Para o professor, o quadro se deve a uma inadequação entre demanda e oferta no ensino de jornalismo, de maneira que as treze escolas não são capazes de absorver a quantidade de alunos interessados. Os processos seletivos são concorridos e oferecem poucas vagas, o que gera uma incompatibilidade com o mercado.
Segundo o relatório divulgado pela Comissão da Carta de Identidade dos Jornalistas Profissionais, em 2008, havia 37.307 jornalistas titulares da carta de imprensa, sendo que 2.004 deles eram recém-formados que tiravam a carta pela primeira vez. Desse grupo, apenas 295 são diplomados de cursos reconhecidos pela profissão. Em 2010, um novo relatório confirma que somente 15,6% dos jornalistas contratados vêm de escolas reconhecidas pelo CPNEJ.
Assim, mesmo sem oferecer um curso de excelência, outras instituições acabam lançando profissionais que são igualmente contratados: “Existe uma verdadeira diferença entre as escolas reconhecidas e as que não são. Muitas delas não são reconhecidas; algumas são sérias, mas na realidade muitas dessas formações são criadas para responder à grande demanda de estudantes dispostos a pagar para realizar seu sonho de ser jornalista.”, afirma Rémy Le Champion.
Caminho para poucos
Ainda que não sejam reconhecidas, formações em outras instituições e mesmo em outras áreas do conhecimento são comuns no meio jornalístico. Pierre-Ludovic Viollat, correspondente da rede de televisão France 24 no Brasil, cursou a graduação e o Master. Na sua época, ainda não estava consolidada a trilha de formação que passou a ser chamada de la voie royale, mas ele seguiu um caminho correspondente. Primeiro, cursou ciência política pela Science Po, no nível de graduação, e, depois, na pós-graduação, fez jornalismo na Universidade de Strasbourg. No entanto, também enxerga qualidades em formações diversas. Para ele, outros horizontes e pontos de vista trazidos por cursos como economia e medicina são igualmente ricos e positivos.

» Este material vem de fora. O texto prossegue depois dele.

(* ===== verification/Util.v ===== *)
(** * Utilities ([daisyway/src/internal/util.rs])

    The bounded reader, base64 keys, key files, and the small extension
    traits. *)

From S2P Require Import Prelude Types Externals RefInstances.

(** ** Readers

    [std::io::Read::read] on a buffer of [cap] bytes: the bytes it stored at
    the start of the buffer, or an error, and the reader afterwards. *)
Inductive read_result : Type :=
  | ROk (data : bytes)
  | RErr (k : ErrorKind).

Class Reader (R : Type) : Type := read : R -> nat -> read_result * R.

(** What [Read] promises, for a reader with [content] left: a read delivers a
    prefix of it that fits, nothing only at the end of it (or into no space),
    and interruptions run out ([interrupts] counts those to come). *)
Class ReaderLaws (R : Type) `{Reader R} : Type := {
  content : R -> bytes;
  interrupts : R -> nat;
  read_ok r cap d r' : read r cap = (ROk d, r') ->
    content r = d ++ content r' /\ length d <= cap /\
    (d = [] -> cap = 0 \/ content r = []) /\ interrupts r' <= interrupts r;
  read_interrupted r cap r' : read r cap = (RErr Interrupted, r') ->
    content r' = content r /\ interrupts r' < interrupts r;
}.

Section ReadExt.
Context {R : Type} `{Reader R}.

(** The loop of [read_to_end_up_to]: [buf] and [red] are its variables. A read
    that reports more than the space left makes the next slice [buf[red..]]
    panic. [None]: out of fuel. *)
Fixpoint read_loop (fuel : nat) (r : R) (buf : bytes) (red : nat)
    : option (outcome nat * bytes * R) :=
  match fuel with
  | O => None
  | S fuel =>
      if bool_decide (length buf < red)
      then Some (Panicked (Msg "range start index out of range" []), buf, r)
      else
        let left := length buf - red in
        if bool_decide (left = 0) then Some (Ok red, buf, r)
        else
          match read r left with
          | (ROk [], r') => Some (Ok red, buf, r')
          | (ROk data, r') =>
              let buf' := take red buf ++ overwrite_prefix (drop red buf) data in
              read_loop fuel r' buf' (red + length data)
          | (RErr Interrupted, r') => read_loop fuel r' buf red
          | (RErr e, r') => Some (Err (EIo e), buf, r')
          end
  end.

Definition read_to_end_up_to (fuel : nat) (r : R) (buf : bytes) : option (outcome nat * bytes * R) :=
  read_loop fuel r buf 0.
End ReadExt.

(** ** Keys in base64 *)
Section Base64Keys.
Context `{Base64Codec}.

(** [base64_to_key]: the length of the decoded slice is not looked at. *)
Definition base64_to_key (encoded_key : bytes) : outcome Key :=
  let key := new_zeroed KEY_LENGTH in
  let? decoded := b64_decode encoded_key KEY_LENGTH in
  Ok (array_overwrite key decoded).

(** A trailing newline is cut off. *)
Definition trim_newline (psk_b64 : bytes) : bytes :=
  match last psk_b64 with
  | Some c => if bool_decide (c = Byte.x0a) then take (length psk_b64 - 1) psk_b64 else psk_b64
  | None => psk_b64
  end.

(** [load_base64_key_file]; [open] is [std::fs::File::open]. *)
Definition load_base64_key_file {R} `{Reader R} (open : string -> outcome R)
    (fuel : nat) (file : string) : option (outcome Key) :=
  let psk_b64 := replicate KEY_LENGTH_B64 Byte.x00 in
  match open file with
  | Ok f =>
      match read_to_end_up_to fuel f psk_b64 with
      | None => None
      | Some (Ok psk_b64_len, psk_b64, _) =>
          Some (base64_to_key (trim_newline (take psk_b64_len psk_b64)))
      | Some (Err e, _, _) => Some (Err e)
      | Some (Panicked m, _, _) => Some (Panicked m)
      end
  | Err e => Some (Err e)
  | Panicked m => Some (Panicked m)
  end.
End Base64Keys.

(** [io_error_kind]: [downcast_ref] looks through the contexts attached to an
    error. *)
Fixpoint io_error_kind (e : Error) : option ErrorKind :=
  match e with
  | EIo k => Some k
  | EContext _ e => io_error_kind e
  | _ => None
  end.

(** The extension traits. *)
Definition const_len {n} (_ : array n) : nat := n.
Definition ok_ext {A} (a : A) : outcome A := Ok a.
Definition some_ext {A} (a : A) : option A := Some a.
Definition cas {A} (a : A) (f : A -> A) : A := f a.
Definition discard_result {A} (a : A) : unit := tt.
Definition run_async {A} (f : unit -> A) : A := f tt.
Definition run {A} (f : unit -> A) : A := f tt.

(** ** A reader over a byte string, reading in pieces *)

(** What each call of [read] does: deliver at most [k + 1] bytes, or be
    interrupted, or fail. When the list is used up every call delivers all it
    can. *)
Inductive read_step : Type :=
  | Chunk (k : nat)
  | Interrupt
  | Failure (code : Z).

Record file_reader : Type := mkReader { remaining : bytes; schedule : list read_step }.

#[export] Instance file_reader_read : Reader file_reader := fun r cap =>
  match schedule r with
  | Interrupt :: s => (RErr Interrupted, mkReader (remaining r) s)
  | Failure c :: s => (RErr (OtherKind c), mkReader (remaining r) s)
  | Chunk k :: s =>
      let n := Nat.min (S k) cap in
      (ROk (take n (remaining r)), mkReader (drop n (remaining r)) s)
  | [] => (ROk (take cap (remaining r)), mkReader (drop cap (remaining r)) [])
  end.

Definition is_interrupt (x : read_step) : bool :=
  match x with Interrupt => true | _ => false end.

Definition pending_interrupts (s : list read_step) : nat :=
  length (List.filter is_interrupt s).

Lemma take_delivers n cap (c : bytes) :
  n <= cap -> (n = 0 -> cap = 0) ->
  c = take n c ++ drop n c /\ length (take n c) <= cap /\ (take n c = [] -> cap = 0 \/ c = []).
Proof.
  intros Hn H0. rewrite take_drop, length_take. split; [done|]. split; [lia|].
  intros Hnil%(f_equal length). rewrite length_take in Hnil.
  destruct (nil_or_length_pos c) as [->|]; [by right|]. left. simpl in Hnil. lia.
Qed.

#[export] Instance file_reader_laws : ReaderLaws file_reader.
Proof.
  refine {| content := remaining; interrupts r := pending_interrupts (schedule r) |}.
  - intros [c s] cap d r'. unfold read, file_reader_read, pending_interrupts.
    destruct s as [|[k| |z] s]; cbn [schedule remaining]; intros; simplify_eq.
    + destruct (take_delivers cap cap c) as (? & ? & ?); [lia|done|]. auto.
    + destruct (take_delivers (Nat.min (S k) cap) cap c) as (? & ? & ?); [lia|lia|]. auto.
  - intros [c s] cap r'. unfold read, file_reader_read, pending_interrupts.
    destruct s as [|[k| |z] s]; cbn [schedule remaining]; intros; simplify_eq.
    split; [done|]. simpl. lia.
Defined.

(** ** Correctness of the bounded reader *)
Section ReadProofs.
Context {R : Type} `{ReaderLaws R}.

(** No error other than an interruption is met while reading. *)
Definition never_fails (r : R) : Prop :=
  forall r1 cap c r2, rtc (fun a b => exists n x, read a n = (x, b)) r r1 ->
  read r1 cap <> (RErr (OtherKind c), r2).

Lemma never_fails_step r cap x r' : never_fails r -> read r cap = (x, r') -> never_fails r'.
Proof.
  intros Hnf Hr r1 cap1 c r2 Hrtc. apply Hnf. eapply rtc_l; [|done]. by exists cap, x.
Qed.

Lemma overwrite_prefix_fits (buf data : bytes) :
  length data <= length buf -> overwrite_prefix buf data = data ++ drop (length data) buf.
Proof. intros Hl. unfold overwrite_prefix. by rewrite take_ge. Qed.

(** Storing [d] at [red] and then filling up with [c] is filling up with [d ++ c]. *)
Lemma fill_step (buf d c : bytes) red :
  red + length d <= length buf ->
  let buf' := take red buf ++ overwrite_prefix (drop red buf) d in
  take (red + length d) buf' ++
    overwrite_prefix (drop (red + length d) buf') (take (length buf - (red + length d)) c)
  = take red buf ++ overwrite_prefix (drop red buf) (take (length buf - red) (d ++ c)).
Proof.
  intros Hl buf'. unfold buf'.
  rewrite overwrite_prefix_fits by (rewrite length_drop; lia).
  rewrite take_app_ge, drop_app_ge by (rewrite length_take; lia).
  rewrite length_take, Nat.min_l by lia.
  replace (red + length d - red) with (length d) by lia.
  rewrite take_app_length, drop_app_length, <-app_assoc. f_equal.
  rewrite take_app_ge by lia.
  rewrite !overwrite_prefix_fits by (rewrite ?length_app, ?length_take, ?length_drop; lia).
  rewrite <-app_assoc. f_equal.
  replace (length buf - (red + length d)) with (length buf - red - length d) by lia.
  f_equal. rewrite !drop_drop. f_equal. rewrite length_app. lia.
Qed.

Lemma read_loop_spec fuel r buf red :
  never_fails r -> red <= length buf ->
  length buf - red + interrupts r < fuel ->
  exists r', read_loop fuel r buf red =
    Some (Ok (red + Nat.min (length (content r)) (length buf - red)),
          take red buf ++ overwrite_prefix (drop red buf) (take (length buf - red) (content r)), r').
Proof.
  revert r buf red. induction fuel as [|fuel IH]; intros r buf red Hnf Hred Hfuel; [lia|].
  simpl. rewrite bool_decide_eq_false_2 by lia. case_bool_decide as Hleft.
  { exists r. rewrite Hleft, Nat.min_0_r, Nat.add_0_r.
    by rewrite overwrite_prefix_nil, take_drop. }
  destruct (read r (length buf - red)) as [[data|[|c]] r'] eqn:Hr.
  - destruct (read_ok _ _ _ _ Hr) as (Hc & Hlen & Hnil & Hint). destruct data as [|b data].
    + exists r'. destruct Hnil as [?|Hnil]; [done|lia|]. rewrite Hnil.
      by rewrite take_nil, Nat.add_0_r, overwrite_prefix_nil, take_drop.
    + set (d := b :: data) in *. assert (length d <> 0) by done.
      set (buf' := take red buf ++ overwrite_prefix (drop red buf) d).
      assert (Hb' : length buf' = length buf).
      { unfold buf'. rewrite length_app, overwrite_prefix_length, length_take, length_drop. lia. }
      destruct (IH r' buf' (red + length d)) as [r'' ->];
        [by eapply never_fails_step|lia|lia|].
      exists r''. rewrite Hb', Hc. unfold buf'. rewrite fill_step by lia.
      do 3 f_equal. f_equal. rewrite length_app. lia.
  - destruct (read_interrupted _ _ _ Hr) as [Hc Hi].
    destruct (IH r' buf red) as [r'' ->]; [by eapply never_fails_step|done|lia|].
    exists r''. by rewrite Hc.
  - exfalso. by eapply (Hnf r).
Qed.

Lemma read_fills fuel r buf :
  never_fails r -> length buf + interrupts r < fuel ->
  exists r', read_to_end_up_to fuel r buf =
    Some (Ok (Nat.min (length (content r)) (length buf)),
          take (length buf) (content r) ++ drop (length (content r)) buf, r').
Proof.
  intros Hnf Hfuel. unfold read_to_end_up_to.
  destruct (read_loop_spec fuel r buf 0) as [r' ->]; [done|lia|lia|].
  exists r'. rewrite drop_0, Nat.sub_0_r. simpl. do 3 f_equal.
  unfold overwrite_prefix. rewrite take_take, Nat.min_id, length_take.
  destruct (decide (length buf <= length (content r))).
  - rewrite Nat.min_l by done. by rewrite !drop_ge by lia.
  - by rewrite Nat.min_r by lia.
Qed.

(** C37. The number of bytes returned and the buffer afterwards. *)
Theorem read_to_end_up_to_spec fuel r buf :
  never_fails r -> length buf + interrupts r < fuel ->
  exists r', read_to_end_up_to fuel r buf =
    Some (Ok (Nat.min (length (content r)) (length buf)),
          take (length buf) (content r) ++ drop (length (content r)) buf, r').
Proof. apply read_fills. Qed.
End ReadProofs.

Lemma file_reader_never_fails c s :
  forallb (fun x => match x with Failure _ => false | _ => true end) s = true ->
  never_fails (mkReader c s).
Proof.
  intros Hs r1 cap code r2 Hrtc Hr.
  assert (Hs1 : forallb (fun x => match x with Failure _ => false | _ => true end)
            (schedule r1) = true).
  { change s with (schedule (mkReader c s)) in Hs. induction Hrtc as [|x y z Hxy ? IH]; [done|].
    apply IH; [|done]. destruct Hxy as (n & a & Hxy). revert Hxy.
    unfold read, file_reader_read. destruct (schedule x) as [|[] ?];
      intros; simplify_eq; simpl in *; congruence. }
  revert Hr. unfold read, file_reader_read.
  destruct (schedule r1) as [|[] ?]; intros; simplify_eq; discriminate.
Qed.

(** ** Correctness of key decoding *)
Section KeyProofs.
Context `{Base64Laws}.

Lemma base64_to_key_Ok s k :
  base64_to_key s = Ok k <->
  exists d, b64_decode s KEY_LENGTH = Ok d /\
            as_bytes k = d ++ replicate (KEY_LENGTH - length d) Byte.x00.
Proof.
  unfold base64_to_key. split.
  - intros Hd. outcome_inv. eexists; split; [done|]. subst k.
    apply array_overwrite_zeroed. by eapply b64_decode_fits.
  - intros (d & Hd & Hk). rewrite Hd. simpl. f_equal. apply array_ext.
    etransitivity; [|symmetry; exact Hk]. apply array_overwrite_zeroed. by eapply b64_decode_fits.
Qed.

Lemma base64_to_key_total s : panics (base64_to_key s) = false.
Proof.
  unfold base64_to_key. pose proof (b64_decode_total s KEY_LENGTH).
  by destruct (b64_decode s KEY_LENGTH).
Qed.

Lemma b64_accepted_length s d : b64_decode s KEY_LENGTH = Ok d ->
  length s <= 44 /\ (exists q, length s = 4 * q).
Proof.
  intros Hd. pose proof (b64_decode_fits _ _ _ Hd) as Hfit.
  rewrite (b64_decode_len _ _ _ Hd), b64_encoded_len_spec. unfold KEY_LENGTH in *.
  split; [|eauto]. change 44 with (4 * ((32 + 2) / 3)).
  apply Nat.mul_le_mono_l, Nat.Div0.div_le_mono. lia.
Qed.

Lemma KEY_LENGTH_B64_eq : KEY_LENGTH_B64 = 46.
Proof. done. Qed.

Lemma trim_newline_length l : length l - 1 <= length (trim_newline l) <= length l.
Proof.
  unfold trim_newline. destruct (last l); [|lia].
  case_bool_decide; [rewrite length_take|]; lia.
Qed.

(** Cutting a file off after [KEY_LENGTH_B64] bytes never changes the result. *)
Lemma truncation_harmless c k :
  base64_to_key (trim_newline (take KEY_LENGTH_B64 c)) = Ok k <->
  base64_to_key (trim_newline c) = Ok k.
Proof.
  rewrite KEY_LENGTH_B64_eq.
  destruct (decide (length c <= 46)) as [Hc|Hc]; [by rewrite take_ge|].
  rewrite !base64_to_key_Ok.
  split; intros (d & Hd & _); exfalso; apply b64_accepted_length in Hd as [Hle [q Hq]].
  - pose proof (trim_newline_length (take 46 c)) as Ht.
    rewrite length_take in Ht. lia.
  - pose proof (trim_newline_length c). lia.
Qed.

Lemma take_filled {A} (c rest : list A) n :
  take (Nat.min (length c) n) (take n c ++ rest) = take n c.
Proof.
  destruct (decide (length c <= n)).
  - rewrite (take_ge c n), Nat.min_l by done. apply take_app_length.
  - rewrite Nat.min_r, take_app_le by (rewrite ?length_take; lia).
    by rewrite take_take, Nat.min_id.
Qed.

Viollat acredita que a formação reconhecida prepara bem o aluno, principalmente por meio dos períodos de estágio propostos e dos ensinamentos técnicos e éticos. Ele também lembra que essa é uma realidade para poucos, fruto do próprio sistema de ensino francês, que limita o acesso às melhores escolas: “A Science Po, por exemplo, sendo uma grande école francesa, tem uma formação mais elitista. Com o ingresso através de concursos e de seleção competitiva, são poucos os alunos e, sobretudo, pessoas de classe média e alta que entram nessas escolas.”, conclui Pierre.
Referências:
[1]LE CHAMPION, Rémy. Les represéntations collectives des formations initiales em journalisme et leur efficacité em question. Les Cahiers du Journalisme, no 21, Automne 2010
Rapport: Observatoire des Medias 2010. Comission de la Carte d’Identité des Journalistes Professionelles.